* **Dataset entries**
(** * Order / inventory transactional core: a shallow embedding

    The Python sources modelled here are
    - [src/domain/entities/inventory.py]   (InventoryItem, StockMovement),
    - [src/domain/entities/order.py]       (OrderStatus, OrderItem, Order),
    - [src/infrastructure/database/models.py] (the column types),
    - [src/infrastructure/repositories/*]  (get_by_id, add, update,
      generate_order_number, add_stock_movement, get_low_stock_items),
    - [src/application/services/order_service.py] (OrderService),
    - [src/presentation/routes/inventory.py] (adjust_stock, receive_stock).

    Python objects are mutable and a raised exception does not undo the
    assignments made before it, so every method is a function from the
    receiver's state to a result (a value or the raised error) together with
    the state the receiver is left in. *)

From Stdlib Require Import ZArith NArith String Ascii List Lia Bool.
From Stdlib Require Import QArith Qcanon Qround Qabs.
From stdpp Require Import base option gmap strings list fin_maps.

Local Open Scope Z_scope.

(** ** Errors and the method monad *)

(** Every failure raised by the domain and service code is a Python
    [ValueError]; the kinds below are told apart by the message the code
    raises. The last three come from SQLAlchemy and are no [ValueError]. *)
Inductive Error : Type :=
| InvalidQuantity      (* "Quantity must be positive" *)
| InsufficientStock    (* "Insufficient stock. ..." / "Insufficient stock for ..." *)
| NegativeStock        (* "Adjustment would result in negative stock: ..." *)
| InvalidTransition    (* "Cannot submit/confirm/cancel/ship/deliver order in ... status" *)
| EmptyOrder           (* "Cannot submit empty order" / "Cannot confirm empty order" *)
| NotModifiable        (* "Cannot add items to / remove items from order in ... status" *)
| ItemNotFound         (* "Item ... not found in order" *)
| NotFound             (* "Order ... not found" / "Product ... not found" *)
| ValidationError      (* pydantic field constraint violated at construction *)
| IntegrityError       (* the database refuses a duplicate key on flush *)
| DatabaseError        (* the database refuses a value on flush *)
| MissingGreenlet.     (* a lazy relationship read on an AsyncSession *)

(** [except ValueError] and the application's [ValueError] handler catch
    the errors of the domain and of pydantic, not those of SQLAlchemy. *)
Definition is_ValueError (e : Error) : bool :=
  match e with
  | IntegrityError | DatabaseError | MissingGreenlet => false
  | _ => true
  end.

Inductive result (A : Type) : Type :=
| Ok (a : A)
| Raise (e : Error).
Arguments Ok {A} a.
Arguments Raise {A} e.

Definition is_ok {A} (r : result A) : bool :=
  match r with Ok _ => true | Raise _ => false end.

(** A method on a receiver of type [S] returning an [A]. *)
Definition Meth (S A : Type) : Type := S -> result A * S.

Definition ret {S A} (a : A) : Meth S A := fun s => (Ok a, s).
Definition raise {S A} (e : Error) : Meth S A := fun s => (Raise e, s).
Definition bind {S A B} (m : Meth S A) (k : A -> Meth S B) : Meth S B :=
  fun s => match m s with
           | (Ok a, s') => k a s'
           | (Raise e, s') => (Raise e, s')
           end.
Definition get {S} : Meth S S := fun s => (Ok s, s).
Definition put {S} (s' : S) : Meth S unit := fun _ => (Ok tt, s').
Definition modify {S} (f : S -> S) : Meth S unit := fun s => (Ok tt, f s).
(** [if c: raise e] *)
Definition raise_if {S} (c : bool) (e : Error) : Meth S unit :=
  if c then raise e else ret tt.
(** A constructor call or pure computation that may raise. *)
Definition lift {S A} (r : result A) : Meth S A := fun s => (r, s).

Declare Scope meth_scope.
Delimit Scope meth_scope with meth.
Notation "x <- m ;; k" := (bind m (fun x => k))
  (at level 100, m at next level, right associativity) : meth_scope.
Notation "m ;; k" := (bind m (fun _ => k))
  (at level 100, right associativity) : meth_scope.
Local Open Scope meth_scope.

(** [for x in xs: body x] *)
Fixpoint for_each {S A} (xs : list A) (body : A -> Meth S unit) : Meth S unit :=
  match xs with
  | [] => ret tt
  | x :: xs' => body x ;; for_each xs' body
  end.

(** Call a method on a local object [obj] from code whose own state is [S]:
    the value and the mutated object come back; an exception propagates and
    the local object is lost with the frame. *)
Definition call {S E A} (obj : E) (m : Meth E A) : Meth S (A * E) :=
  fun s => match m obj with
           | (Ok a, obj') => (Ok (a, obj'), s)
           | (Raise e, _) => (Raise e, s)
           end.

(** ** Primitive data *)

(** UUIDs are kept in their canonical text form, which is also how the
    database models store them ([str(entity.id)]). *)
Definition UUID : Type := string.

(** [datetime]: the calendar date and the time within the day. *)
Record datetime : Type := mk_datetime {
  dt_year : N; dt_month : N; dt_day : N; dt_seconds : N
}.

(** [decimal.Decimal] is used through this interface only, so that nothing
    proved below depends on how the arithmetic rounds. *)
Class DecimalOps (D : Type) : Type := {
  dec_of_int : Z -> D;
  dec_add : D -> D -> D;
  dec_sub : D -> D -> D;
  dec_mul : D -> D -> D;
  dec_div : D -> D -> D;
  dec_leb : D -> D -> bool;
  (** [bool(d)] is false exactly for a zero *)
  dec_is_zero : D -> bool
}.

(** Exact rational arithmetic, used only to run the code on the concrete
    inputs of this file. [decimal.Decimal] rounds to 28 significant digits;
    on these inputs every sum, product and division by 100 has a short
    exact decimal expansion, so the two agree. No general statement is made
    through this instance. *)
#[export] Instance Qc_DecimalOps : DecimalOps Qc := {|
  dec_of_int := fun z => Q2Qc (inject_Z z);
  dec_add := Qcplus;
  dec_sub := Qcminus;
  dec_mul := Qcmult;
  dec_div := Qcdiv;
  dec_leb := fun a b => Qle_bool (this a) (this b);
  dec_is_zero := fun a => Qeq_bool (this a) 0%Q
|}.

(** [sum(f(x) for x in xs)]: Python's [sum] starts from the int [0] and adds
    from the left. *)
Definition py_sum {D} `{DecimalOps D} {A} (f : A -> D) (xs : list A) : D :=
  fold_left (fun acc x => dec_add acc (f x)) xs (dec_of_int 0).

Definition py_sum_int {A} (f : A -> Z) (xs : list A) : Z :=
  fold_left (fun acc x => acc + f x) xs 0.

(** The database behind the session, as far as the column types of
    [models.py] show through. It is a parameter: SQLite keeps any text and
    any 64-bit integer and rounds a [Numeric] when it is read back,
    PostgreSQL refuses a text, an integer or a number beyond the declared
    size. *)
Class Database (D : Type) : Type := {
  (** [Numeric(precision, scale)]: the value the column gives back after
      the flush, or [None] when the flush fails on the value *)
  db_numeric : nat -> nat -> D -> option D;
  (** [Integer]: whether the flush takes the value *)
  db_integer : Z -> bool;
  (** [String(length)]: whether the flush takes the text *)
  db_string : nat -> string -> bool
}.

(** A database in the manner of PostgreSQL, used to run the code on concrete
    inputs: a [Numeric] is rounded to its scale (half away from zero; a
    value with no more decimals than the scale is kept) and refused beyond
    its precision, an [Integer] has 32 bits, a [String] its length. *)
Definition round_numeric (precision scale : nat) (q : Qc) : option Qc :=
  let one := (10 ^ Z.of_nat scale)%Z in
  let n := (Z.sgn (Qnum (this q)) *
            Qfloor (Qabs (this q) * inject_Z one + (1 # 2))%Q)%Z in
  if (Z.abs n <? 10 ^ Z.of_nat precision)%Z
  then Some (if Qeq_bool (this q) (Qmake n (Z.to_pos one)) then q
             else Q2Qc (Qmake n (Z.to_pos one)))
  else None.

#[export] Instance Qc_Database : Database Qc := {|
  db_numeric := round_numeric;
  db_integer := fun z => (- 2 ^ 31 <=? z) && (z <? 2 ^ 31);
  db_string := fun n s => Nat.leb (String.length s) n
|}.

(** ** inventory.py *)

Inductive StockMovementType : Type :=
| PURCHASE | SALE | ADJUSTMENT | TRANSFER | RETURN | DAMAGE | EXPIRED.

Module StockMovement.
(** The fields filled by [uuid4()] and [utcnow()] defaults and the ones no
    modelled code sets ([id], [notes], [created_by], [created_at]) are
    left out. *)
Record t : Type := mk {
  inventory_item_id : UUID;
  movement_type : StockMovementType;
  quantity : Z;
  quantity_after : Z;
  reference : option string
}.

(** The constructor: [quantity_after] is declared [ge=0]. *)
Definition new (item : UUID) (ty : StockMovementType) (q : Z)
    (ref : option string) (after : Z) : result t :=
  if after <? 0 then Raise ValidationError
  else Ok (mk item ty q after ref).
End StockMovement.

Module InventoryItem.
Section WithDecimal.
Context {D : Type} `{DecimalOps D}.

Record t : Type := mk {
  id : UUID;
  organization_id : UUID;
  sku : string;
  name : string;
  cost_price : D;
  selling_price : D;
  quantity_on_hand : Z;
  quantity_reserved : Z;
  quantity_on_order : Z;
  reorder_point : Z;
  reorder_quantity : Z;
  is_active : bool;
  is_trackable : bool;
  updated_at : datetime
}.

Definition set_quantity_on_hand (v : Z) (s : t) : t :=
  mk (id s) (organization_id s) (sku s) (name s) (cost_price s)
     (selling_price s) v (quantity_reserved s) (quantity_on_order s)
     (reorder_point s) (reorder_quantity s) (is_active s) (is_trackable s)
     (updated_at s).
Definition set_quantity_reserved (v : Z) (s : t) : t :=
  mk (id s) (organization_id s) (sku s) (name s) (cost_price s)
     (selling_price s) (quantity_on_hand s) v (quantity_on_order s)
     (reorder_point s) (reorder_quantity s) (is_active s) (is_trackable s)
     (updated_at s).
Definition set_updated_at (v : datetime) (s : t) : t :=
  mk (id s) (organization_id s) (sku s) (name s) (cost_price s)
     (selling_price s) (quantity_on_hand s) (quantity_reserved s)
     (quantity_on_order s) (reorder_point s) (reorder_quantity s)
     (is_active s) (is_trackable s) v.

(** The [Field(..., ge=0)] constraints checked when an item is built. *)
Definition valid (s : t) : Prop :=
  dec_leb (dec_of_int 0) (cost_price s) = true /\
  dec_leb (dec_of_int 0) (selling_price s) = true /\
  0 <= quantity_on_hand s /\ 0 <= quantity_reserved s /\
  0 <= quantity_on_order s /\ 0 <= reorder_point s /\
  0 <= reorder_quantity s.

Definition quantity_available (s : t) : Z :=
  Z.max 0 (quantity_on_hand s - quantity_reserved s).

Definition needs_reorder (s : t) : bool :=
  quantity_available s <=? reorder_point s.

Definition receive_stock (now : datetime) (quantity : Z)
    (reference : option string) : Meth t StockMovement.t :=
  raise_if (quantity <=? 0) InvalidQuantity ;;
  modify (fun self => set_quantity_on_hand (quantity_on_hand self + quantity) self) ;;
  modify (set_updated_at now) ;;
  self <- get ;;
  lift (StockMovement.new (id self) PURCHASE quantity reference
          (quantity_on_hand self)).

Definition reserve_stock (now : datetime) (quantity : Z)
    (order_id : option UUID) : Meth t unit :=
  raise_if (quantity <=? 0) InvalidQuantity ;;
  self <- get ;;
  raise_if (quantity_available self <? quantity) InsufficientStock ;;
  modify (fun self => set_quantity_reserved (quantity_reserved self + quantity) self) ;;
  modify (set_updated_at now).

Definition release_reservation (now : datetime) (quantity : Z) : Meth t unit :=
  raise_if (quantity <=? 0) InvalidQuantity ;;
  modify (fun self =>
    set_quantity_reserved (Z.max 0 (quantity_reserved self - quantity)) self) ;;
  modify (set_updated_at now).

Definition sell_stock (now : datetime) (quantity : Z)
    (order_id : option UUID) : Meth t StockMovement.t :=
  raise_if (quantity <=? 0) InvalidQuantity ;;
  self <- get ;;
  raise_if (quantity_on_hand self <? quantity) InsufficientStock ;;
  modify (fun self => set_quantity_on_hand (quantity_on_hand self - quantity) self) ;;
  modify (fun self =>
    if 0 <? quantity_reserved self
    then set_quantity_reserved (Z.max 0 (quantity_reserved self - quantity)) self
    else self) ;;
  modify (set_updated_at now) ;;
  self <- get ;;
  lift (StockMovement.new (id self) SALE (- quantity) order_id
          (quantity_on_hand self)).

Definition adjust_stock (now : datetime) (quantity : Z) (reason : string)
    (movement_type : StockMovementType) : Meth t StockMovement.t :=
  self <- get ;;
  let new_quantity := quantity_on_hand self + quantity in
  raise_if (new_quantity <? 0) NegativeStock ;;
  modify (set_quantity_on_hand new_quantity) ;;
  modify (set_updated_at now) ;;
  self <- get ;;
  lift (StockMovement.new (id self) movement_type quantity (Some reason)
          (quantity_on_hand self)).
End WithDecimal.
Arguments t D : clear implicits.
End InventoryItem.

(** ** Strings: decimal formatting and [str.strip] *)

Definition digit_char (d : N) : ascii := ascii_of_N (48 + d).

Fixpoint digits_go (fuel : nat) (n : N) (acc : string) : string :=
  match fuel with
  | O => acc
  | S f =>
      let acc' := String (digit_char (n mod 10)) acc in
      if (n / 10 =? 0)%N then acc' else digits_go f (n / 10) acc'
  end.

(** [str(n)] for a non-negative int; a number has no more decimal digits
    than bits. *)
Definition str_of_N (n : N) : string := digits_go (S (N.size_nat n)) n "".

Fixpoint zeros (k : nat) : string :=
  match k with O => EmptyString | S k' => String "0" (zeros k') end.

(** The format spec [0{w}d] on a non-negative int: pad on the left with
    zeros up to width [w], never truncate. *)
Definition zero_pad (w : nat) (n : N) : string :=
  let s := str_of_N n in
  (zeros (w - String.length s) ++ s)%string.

* **Goal of the exercise**
Taking the listing above as the source, transcribe only the lines starting at the line with "updated_at : datetime" and going through the line with "dec_leb (dec_of_int 0) (selling_price", unaltered and with both ends included.

* **Expected output**
  updated_at : datetime
}.

Definition set_quantity_on_hand (v : Z) (s : t) : t :=
  mk (id s) (organization_id s) (sku s) (name s) (cost_price s)
     (selling_price s) v (quantity_reserved s) (quantity_on_order s)
     (reorder_point s) (reorder_quantity s) (is_active s) (is_trackable s)
     (updated_at s).
Definition set_quantity_reserved (v : Z) (s : t) : t :=
  mk (id s) (organization_id s) (sku s) (name s) (cost_price s)
     (selling_price s) (quantity_on_hand s) v (quantity_on_order s)
     (reorder_point s) (reorder_quantity s) (is_active s) (is_trackable s)
     (updated_at s).
Definition set_updated_at (v : datetime) (s : t) : t :=
  mk (id s) (organization_id s) (sku s) (name s) (cost_price s)
     (selling_price s) (quantity_on_hand s) (quantity_reserved s)
     (quantity_on_order s) (reorder_point s) (reorder_quantity s)
     (is_active s) (is_trackable s) v.

(** The [Field(..., ge=0)] constraints checked when an item is built. *)
Definition valid (s : t) : Prop :=
  dec_leb (dec_of_int 0) (cost_price s) = true /\
  dec_leb (dec_of_int 0) (selling_price s) = true /\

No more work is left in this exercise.